As I sat in my study, the sounds of the house gradually ceased, and the quiet of night settled down between its ancient walls. It seemed to me at times that the Vicomte was moving in his own room. I knew, however, that the passage between us was locked on both sides. My old patron had said nothing to me on the subject, but I had found the door bolted and the key removed. I never was the man to intrude upon another's privacy, and respected the Vicomte's somewhat incomprehensible humour at this time.

I scarcely knew at what hour I at last went to bed; but the oil in my lamp was nearly exhausted and the candles had burnt low. Taking up one of these, I went to my bedroom, pausing at the head of the black staircase to listen as one instinctively does in a great silence. The household was asleep. A faint patter broke the stillness; Lucille's dog---a small white shadow in the gloom---came towards me from her bedroom, outside of which he slept. He looked up at me with a restrained jerk of the tail, for we were always friends, and his expression said:

"Anything wrong?"

He glanced back over his shoulder to Lucille's door, as if to intimate that his own charge was, at all events, safe; then he passed me, and pressed his inquiring nose to the threshold of the Vicomte's study door. He was a singular little dog, with a deep sense of responsibility, which he only laid aside in Lucille's presence. In which he resembled his betters. Men are usually at ease of mind in the presence of one woman only. At night I often heard him blowing the dust from his nostrils at the threshold of my door, whither he came to satisfy himself that I was in my room and all well in the house before he sought his own mat.

When I went softly to my bedroom he was still sniffing at the study door.

I must have slept a couple of hours only when my door handle was quietly turned, and, being a light sleeper, I became aware of a presence in the room before a touch was laid upon my shoulder. It was Madame de Clericy.

"Where is my husband?" she asked, and added: "I thought he was sitting up with you."

"No; I have been alone all the evening," answered I, with a quick feeling of uneasiness.

"I do not think that he is in the house at all," said Madame, moving towards the door. "Will you get up and dress? You will find me in the morning-room."

Lighting my candle, this woman of few words left me. The dawn was creeping up over the opposite roof and through the open window; the freshness of the March air made me shiver as I hurried into my clothes. In the morning-room I found Madame de Clericy.

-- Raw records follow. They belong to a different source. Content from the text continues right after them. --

Lemma rune_width_one c l : rune_width (c :: l) = Some 1%nat → in_range 0 127 (bval c) = true.
Proof.
  unfold rune_width. cbn [List.find]. destruct ((1 <=? length (c :: l))%nat && _) eqn:E1.
  - intros _. simpl in E1. by destruct (in_range 0 127 (bval c)).
  - intros H. repeat match type of H with context [if ?b then _ else _] => destruct b; [discriminate H|] end. discriminate H.
Qed.

Lemma parse_separator r c k : c = chr 168 ∧ r = 8232 ∨ c = chr 169 ∧ r = 8233 →
  parse_string 0 (unicode_escape r ++ k) = prepend [chr 226; chr 128; c] (parse_string 0 k).
Proof. intros [[-> ->]|[-> ->]]; reflexivity. Qed.

(** A byte of a longer character is no quote, no backslash and no control character. *)
Lemma parse_rune c l n : rune_width (c :: l) = Some (S (S n)) → parse_string 0 (c :: l) = prepend [c] (parse_string (S n) l).
Proof.
  intros H. assert (in_range 0 127 (bval c) = false) as Hr.
  { unfold rune_width in H. simpl in H. destruct (in_range 0 127 (bval c)); [|done]. simpl in H. congruence. }
  unfold in_range in Hr. pose proof (N_ascii_bounded c) as Hb.
  assert (128 <= bval c) as Hge.
  { assert (0 <= bval c) by (unfold bval; lia). destruct (0 <=? bval c) eqn:E1, (bval c <=? 127) eqn:E2; simpl in Hr; to_prop; lia || done. }
  cbn [parse_string]. rewrite bool_decide_eq_false_2 by (intros ->; apply Hge; vm_compute; reflexivity).
  rewrite bool_decide_eq_false_2 by (intros ->; apply Hge; vm_compute; reflexivity).
  destruct (bval c <? 32) eqn:E; [apply Z.ltb_lt in E; lia|]. rewrite H. done.
Qed.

"Mother," Lucille had once said to me, "always rises to the occasion, but the process is not visible."

"Come quietly," said Madame, speaking, as indeed was her habit in regard to myself, with a certain kindness and sympathy---"come quietly; for Lucille is asleep. I have been to see."

She took it for granted that she and I should consider Lucille before all else, and the assumption gave me pleasure. Although she said "Come," she stood aside and allowed me to lead the way. We naturally went first to the study. The door was locked. At the entrance from my own room we were again met by bars.

"Can you break it open?" asked Madame.

"Not without noise. Let us make sure that he is not elsewhere in the house first."

Together we went up and down the old dwelling, and I traversed many corridors and chambers for the first time. We found nothing. It was beginning to get light when we returned to my study.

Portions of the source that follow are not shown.